:: What the exercise asks ::
Count every line in the following entries where the word "deref" appears. Give the count alone.

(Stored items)

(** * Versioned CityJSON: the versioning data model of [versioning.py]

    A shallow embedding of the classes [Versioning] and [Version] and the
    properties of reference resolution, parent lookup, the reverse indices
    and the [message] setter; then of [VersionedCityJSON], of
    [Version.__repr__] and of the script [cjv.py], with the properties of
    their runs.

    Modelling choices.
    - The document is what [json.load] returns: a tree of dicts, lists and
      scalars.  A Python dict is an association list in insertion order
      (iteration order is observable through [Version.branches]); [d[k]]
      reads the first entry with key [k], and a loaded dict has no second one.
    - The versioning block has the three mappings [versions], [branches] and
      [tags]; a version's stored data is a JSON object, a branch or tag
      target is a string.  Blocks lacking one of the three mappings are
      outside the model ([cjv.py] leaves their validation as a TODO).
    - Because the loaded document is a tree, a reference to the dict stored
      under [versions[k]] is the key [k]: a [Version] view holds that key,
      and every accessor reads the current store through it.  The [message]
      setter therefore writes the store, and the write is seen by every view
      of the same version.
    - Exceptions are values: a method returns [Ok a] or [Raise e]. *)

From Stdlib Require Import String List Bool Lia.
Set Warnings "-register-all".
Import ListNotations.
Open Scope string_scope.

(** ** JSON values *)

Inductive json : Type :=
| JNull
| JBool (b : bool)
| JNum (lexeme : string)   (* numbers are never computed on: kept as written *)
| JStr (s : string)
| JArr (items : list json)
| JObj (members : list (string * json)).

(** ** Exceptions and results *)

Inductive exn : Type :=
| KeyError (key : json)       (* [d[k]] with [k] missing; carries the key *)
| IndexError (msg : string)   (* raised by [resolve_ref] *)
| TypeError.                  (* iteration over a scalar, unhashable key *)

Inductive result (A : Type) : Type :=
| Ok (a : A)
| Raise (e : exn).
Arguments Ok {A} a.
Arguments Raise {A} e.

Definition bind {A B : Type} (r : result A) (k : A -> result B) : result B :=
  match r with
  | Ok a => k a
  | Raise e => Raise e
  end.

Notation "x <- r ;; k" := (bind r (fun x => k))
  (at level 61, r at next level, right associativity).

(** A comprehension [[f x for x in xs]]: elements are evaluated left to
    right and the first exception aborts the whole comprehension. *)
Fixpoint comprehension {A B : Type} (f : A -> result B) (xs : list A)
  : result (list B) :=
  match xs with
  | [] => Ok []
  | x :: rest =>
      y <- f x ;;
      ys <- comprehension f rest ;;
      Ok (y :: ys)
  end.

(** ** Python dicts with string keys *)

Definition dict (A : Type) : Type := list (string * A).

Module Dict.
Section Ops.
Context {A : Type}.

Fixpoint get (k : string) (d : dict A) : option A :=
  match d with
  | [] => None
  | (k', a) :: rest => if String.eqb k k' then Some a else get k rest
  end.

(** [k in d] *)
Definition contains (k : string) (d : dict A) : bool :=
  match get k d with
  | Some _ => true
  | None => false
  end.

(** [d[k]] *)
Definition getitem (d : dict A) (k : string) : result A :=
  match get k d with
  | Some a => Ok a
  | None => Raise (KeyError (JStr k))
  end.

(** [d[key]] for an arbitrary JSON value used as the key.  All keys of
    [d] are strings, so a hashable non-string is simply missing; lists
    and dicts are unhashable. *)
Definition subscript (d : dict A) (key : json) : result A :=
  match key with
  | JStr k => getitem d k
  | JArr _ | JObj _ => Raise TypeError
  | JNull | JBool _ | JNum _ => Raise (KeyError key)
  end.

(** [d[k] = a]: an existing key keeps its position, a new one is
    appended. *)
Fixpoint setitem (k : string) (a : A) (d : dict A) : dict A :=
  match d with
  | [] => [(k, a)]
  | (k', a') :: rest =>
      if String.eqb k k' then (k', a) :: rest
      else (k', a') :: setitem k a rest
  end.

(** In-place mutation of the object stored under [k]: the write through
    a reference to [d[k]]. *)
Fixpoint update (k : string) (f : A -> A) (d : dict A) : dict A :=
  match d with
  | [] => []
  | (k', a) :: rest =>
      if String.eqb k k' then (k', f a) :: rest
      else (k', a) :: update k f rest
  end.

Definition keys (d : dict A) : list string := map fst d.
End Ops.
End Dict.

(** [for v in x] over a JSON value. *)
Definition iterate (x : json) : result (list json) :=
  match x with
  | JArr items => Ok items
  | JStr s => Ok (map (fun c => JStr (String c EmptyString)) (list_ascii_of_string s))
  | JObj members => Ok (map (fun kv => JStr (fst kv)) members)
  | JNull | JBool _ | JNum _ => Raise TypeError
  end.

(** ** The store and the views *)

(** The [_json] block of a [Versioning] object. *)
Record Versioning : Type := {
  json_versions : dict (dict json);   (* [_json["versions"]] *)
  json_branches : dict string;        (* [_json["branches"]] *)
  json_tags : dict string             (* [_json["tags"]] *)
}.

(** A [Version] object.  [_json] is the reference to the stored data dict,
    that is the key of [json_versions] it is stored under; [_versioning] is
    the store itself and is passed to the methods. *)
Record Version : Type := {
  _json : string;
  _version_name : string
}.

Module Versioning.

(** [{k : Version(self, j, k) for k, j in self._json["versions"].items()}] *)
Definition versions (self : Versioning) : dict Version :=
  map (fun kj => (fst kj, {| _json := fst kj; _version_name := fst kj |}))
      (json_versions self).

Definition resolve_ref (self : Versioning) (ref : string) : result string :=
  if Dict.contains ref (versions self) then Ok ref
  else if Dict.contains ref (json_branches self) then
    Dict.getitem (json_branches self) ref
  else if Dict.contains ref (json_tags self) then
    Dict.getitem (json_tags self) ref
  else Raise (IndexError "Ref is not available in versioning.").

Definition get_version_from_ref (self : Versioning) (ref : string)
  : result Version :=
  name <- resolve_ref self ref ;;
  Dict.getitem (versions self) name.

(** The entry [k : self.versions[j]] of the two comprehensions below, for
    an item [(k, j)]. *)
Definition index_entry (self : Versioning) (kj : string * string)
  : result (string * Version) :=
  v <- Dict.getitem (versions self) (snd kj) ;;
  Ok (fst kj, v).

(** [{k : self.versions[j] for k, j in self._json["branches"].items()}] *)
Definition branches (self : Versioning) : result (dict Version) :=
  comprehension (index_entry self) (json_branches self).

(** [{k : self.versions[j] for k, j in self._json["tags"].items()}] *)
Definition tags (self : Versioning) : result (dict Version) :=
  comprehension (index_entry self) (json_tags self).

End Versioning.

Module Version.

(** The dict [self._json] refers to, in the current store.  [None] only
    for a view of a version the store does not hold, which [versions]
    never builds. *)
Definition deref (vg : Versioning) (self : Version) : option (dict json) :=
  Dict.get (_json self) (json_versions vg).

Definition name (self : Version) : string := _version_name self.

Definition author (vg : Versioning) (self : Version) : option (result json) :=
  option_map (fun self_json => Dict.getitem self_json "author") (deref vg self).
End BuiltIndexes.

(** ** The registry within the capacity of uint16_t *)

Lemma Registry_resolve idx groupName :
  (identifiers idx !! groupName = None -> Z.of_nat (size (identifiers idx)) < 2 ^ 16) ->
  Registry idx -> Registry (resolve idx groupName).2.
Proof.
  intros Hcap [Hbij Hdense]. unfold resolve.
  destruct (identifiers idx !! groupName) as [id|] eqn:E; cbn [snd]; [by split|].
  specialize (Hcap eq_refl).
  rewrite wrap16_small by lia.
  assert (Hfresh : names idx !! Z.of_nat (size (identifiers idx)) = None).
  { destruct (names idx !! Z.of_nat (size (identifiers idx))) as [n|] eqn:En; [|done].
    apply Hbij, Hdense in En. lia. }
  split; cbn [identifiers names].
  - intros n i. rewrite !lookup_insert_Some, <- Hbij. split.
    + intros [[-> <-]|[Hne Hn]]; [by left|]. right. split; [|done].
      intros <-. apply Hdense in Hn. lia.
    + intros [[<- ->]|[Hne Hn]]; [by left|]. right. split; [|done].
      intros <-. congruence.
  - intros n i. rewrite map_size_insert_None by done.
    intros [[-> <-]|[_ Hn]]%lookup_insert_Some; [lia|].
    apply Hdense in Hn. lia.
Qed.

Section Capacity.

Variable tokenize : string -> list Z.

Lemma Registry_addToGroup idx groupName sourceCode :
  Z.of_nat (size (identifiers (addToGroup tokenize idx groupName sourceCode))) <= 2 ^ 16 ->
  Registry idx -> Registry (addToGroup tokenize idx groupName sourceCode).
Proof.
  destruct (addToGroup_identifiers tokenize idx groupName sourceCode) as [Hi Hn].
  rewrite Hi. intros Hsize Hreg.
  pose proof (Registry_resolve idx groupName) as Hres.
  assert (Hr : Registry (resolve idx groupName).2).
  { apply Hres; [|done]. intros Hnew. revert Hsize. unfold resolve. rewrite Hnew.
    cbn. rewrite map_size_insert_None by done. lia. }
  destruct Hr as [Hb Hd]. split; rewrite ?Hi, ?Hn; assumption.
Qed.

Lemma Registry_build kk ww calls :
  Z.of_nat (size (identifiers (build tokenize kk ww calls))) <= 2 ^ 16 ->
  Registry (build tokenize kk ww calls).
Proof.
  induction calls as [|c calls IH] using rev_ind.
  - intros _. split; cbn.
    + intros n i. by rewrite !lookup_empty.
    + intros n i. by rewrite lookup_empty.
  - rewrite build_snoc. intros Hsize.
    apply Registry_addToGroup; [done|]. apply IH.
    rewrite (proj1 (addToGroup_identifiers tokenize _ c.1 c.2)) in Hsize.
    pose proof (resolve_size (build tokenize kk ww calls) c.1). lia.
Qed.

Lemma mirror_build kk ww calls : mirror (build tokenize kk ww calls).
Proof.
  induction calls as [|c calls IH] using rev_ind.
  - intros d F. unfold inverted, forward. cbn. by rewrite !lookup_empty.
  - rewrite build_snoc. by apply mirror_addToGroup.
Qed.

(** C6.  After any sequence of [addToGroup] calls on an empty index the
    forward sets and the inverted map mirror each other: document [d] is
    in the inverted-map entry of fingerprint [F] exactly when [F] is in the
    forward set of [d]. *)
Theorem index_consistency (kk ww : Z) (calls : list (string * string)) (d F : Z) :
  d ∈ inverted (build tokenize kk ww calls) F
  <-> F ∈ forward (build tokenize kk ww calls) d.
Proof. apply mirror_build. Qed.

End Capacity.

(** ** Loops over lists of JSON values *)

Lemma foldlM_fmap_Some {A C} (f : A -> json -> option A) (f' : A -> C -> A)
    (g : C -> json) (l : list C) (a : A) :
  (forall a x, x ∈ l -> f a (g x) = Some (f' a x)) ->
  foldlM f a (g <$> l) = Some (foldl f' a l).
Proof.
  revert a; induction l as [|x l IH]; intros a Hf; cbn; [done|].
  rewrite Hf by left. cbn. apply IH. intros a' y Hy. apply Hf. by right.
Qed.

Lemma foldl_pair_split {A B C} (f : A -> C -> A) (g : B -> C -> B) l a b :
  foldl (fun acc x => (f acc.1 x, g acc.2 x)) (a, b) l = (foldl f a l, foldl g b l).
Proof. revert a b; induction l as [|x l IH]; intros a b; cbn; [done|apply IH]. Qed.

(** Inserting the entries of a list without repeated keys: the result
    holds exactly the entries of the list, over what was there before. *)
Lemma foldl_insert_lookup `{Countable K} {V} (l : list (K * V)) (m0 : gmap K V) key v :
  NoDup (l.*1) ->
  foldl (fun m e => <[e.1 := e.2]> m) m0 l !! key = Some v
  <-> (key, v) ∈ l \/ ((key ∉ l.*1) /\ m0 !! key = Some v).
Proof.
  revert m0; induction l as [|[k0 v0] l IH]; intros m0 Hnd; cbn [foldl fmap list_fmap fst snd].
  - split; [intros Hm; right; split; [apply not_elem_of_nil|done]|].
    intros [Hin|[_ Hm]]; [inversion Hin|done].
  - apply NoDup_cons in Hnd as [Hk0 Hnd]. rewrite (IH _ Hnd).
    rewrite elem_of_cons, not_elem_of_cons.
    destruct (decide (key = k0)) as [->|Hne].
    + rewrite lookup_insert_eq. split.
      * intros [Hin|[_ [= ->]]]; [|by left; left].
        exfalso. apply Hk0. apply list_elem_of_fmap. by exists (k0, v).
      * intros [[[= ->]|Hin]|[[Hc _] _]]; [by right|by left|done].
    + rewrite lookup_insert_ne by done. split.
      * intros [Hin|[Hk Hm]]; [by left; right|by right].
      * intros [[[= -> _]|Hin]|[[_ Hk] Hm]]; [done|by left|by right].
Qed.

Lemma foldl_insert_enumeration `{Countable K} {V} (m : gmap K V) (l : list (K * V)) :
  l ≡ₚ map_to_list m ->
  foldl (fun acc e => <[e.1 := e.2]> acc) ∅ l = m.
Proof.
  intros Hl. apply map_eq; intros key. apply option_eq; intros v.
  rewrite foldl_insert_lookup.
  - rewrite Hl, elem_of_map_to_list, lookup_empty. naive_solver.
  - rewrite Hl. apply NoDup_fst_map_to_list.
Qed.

:: Output of the exercise ::
2